#### [INSTRUCTIONS FOR THE TASK]
Would you please copy every line from the records that contains the word "strings"?

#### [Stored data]

- - - - - - -

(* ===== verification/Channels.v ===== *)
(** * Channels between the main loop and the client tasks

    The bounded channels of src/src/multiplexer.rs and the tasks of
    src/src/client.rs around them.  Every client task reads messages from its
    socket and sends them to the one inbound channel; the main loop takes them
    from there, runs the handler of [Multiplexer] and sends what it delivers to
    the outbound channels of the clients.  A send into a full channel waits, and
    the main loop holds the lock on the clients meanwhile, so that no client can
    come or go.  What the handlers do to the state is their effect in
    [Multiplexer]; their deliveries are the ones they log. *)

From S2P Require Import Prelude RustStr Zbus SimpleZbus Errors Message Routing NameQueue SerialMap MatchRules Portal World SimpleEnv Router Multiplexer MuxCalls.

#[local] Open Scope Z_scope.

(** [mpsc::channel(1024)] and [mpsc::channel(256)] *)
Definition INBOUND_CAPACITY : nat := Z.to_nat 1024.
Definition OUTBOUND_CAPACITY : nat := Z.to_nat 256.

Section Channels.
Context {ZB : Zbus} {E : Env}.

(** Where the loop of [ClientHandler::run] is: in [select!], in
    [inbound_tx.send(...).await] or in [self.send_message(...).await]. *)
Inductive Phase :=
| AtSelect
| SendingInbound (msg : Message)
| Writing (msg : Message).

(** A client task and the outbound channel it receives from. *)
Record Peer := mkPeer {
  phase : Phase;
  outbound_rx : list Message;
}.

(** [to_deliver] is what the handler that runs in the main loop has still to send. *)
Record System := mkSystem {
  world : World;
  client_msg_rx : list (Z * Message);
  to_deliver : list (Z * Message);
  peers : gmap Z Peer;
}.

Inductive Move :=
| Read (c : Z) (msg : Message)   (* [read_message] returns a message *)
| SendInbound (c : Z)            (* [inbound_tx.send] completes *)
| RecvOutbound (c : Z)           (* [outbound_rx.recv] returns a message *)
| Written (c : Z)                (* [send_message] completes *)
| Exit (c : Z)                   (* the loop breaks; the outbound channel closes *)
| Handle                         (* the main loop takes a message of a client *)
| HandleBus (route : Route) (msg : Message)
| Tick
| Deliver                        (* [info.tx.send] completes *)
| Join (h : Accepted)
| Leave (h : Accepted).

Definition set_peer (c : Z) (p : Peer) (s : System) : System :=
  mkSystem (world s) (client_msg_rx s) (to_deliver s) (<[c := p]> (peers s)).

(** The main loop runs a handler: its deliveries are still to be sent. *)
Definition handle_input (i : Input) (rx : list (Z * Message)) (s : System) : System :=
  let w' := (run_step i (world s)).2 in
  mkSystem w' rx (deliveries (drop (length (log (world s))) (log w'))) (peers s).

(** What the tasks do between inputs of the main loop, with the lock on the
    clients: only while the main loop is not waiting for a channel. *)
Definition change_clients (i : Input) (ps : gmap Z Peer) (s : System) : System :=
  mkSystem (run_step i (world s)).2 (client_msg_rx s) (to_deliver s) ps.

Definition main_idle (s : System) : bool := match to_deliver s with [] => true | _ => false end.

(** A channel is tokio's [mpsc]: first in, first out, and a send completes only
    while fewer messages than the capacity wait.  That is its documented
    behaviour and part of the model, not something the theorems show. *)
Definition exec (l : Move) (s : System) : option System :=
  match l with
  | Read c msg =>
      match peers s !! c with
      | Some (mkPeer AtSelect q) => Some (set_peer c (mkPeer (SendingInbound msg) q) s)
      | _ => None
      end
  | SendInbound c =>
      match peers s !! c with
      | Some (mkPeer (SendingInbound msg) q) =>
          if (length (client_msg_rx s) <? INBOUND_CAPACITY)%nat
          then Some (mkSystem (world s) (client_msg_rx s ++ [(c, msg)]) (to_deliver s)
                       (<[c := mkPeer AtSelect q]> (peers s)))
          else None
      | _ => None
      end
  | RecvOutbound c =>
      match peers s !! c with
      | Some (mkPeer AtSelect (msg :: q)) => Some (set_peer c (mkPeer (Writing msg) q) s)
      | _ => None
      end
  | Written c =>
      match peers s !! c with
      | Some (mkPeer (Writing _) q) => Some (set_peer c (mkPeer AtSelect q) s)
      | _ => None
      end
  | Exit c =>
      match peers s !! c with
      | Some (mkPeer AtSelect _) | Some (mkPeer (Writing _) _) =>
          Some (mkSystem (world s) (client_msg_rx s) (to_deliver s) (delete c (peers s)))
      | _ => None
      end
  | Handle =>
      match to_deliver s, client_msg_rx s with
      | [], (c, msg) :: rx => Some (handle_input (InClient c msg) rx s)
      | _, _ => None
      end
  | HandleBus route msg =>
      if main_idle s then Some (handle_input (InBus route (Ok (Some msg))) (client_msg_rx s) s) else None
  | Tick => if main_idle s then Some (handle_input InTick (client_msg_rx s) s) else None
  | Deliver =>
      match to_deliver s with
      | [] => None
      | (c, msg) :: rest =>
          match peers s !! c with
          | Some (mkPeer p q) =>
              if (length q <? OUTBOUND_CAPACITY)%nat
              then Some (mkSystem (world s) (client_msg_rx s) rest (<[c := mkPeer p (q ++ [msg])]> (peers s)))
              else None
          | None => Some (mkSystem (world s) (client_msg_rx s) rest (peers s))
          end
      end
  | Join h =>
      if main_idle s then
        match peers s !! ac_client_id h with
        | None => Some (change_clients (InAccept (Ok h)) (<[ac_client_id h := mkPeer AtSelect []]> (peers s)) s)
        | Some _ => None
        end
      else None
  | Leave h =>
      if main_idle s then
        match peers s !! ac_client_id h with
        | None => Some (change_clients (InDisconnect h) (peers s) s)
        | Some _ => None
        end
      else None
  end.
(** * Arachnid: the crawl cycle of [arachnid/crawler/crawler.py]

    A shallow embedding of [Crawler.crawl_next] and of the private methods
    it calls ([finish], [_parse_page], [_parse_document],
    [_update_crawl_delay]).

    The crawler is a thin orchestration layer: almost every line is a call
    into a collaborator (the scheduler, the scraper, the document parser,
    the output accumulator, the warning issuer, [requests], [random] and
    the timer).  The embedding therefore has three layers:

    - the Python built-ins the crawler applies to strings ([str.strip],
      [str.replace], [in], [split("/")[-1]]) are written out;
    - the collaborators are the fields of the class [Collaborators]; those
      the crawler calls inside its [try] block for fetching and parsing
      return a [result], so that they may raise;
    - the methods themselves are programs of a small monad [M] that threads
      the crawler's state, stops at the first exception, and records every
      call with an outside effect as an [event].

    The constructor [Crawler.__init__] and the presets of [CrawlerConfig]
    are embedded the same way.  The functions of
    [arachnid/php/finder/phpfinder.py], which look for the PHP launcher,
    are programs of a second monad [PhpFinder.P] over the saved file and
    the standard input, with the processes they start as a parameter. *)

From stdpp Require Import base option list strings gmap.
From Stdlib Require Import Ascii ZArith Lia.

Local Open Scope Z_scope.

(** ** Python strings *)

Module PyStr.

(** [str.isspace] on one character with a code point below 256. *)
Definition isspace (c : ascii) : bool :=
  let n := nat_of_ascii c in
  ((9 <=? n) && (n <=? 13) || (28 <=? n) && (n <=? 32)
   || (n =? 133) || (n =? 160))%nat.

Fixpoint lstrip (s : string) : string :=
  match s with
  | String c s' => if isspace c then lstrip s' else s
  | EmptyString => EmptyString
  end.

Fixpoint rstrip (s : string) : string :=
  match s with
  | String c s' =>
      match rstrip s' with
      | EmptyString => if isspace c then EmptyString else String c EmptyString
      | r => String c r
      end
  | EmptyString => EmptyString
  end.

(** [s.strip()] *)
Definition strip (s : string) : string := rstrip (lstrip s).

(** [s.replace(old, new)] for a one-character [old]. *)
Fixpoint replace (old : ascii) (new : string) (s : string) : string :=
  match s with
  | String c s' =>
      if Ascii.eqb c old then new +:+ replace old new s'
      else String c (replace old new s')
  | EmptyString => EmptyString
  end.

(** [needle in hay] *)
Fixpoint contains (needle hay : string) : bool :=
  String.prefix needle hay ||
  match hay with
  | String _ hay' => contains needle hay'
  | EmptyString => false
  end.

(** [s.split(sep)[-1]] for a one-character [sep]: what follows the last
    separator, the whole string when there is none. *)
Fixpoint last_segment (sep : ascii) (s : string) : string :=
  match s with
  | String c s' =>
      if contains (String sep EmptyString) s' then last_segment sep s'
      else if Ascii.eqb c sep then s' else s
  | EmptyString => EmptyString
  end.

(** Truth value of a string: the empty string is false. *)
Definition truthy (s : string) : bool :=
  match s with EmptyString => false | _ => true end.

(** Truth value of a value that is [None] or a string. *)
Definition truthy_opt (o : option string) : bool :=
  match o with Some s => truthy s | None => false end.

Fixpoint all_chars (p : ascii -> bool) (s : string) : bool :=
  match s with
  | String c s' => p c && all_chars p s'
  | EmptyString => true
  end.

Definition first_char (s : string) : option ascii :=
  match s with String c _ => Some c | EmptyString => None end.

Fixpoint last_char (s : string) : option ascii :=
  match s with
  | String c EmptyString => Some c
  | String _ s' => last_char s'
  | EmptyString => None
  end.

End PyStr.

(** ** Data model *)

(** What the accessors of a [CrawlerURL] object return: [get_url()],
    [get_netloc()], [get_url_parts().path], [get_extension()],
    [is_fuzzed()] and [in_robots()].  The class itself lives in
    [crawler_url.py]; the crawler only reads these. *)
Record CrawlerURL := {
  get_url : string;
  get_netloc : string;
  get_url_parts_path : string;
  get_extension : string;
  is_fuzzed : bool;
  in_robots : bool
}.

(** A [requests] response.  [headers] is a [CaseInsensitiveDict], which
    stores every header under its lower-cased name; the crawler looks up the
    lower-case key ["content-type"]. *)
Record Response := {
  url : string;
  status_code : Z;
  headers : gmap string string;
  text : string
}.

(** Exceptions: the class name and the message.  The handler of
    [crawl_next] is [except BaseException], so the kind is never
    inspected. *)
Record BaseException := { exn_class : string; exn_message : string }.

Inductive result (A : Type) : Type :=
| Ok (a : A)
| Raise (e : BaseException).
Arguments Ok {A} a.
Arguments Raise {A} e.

- - - - - - -

#### [EXERCISE OUTPUT]
    - the Python built-ins the crawler applies to strings ([str.strip],
From stdpp Require Import base option list strings gmap.
(** ** Python strings *)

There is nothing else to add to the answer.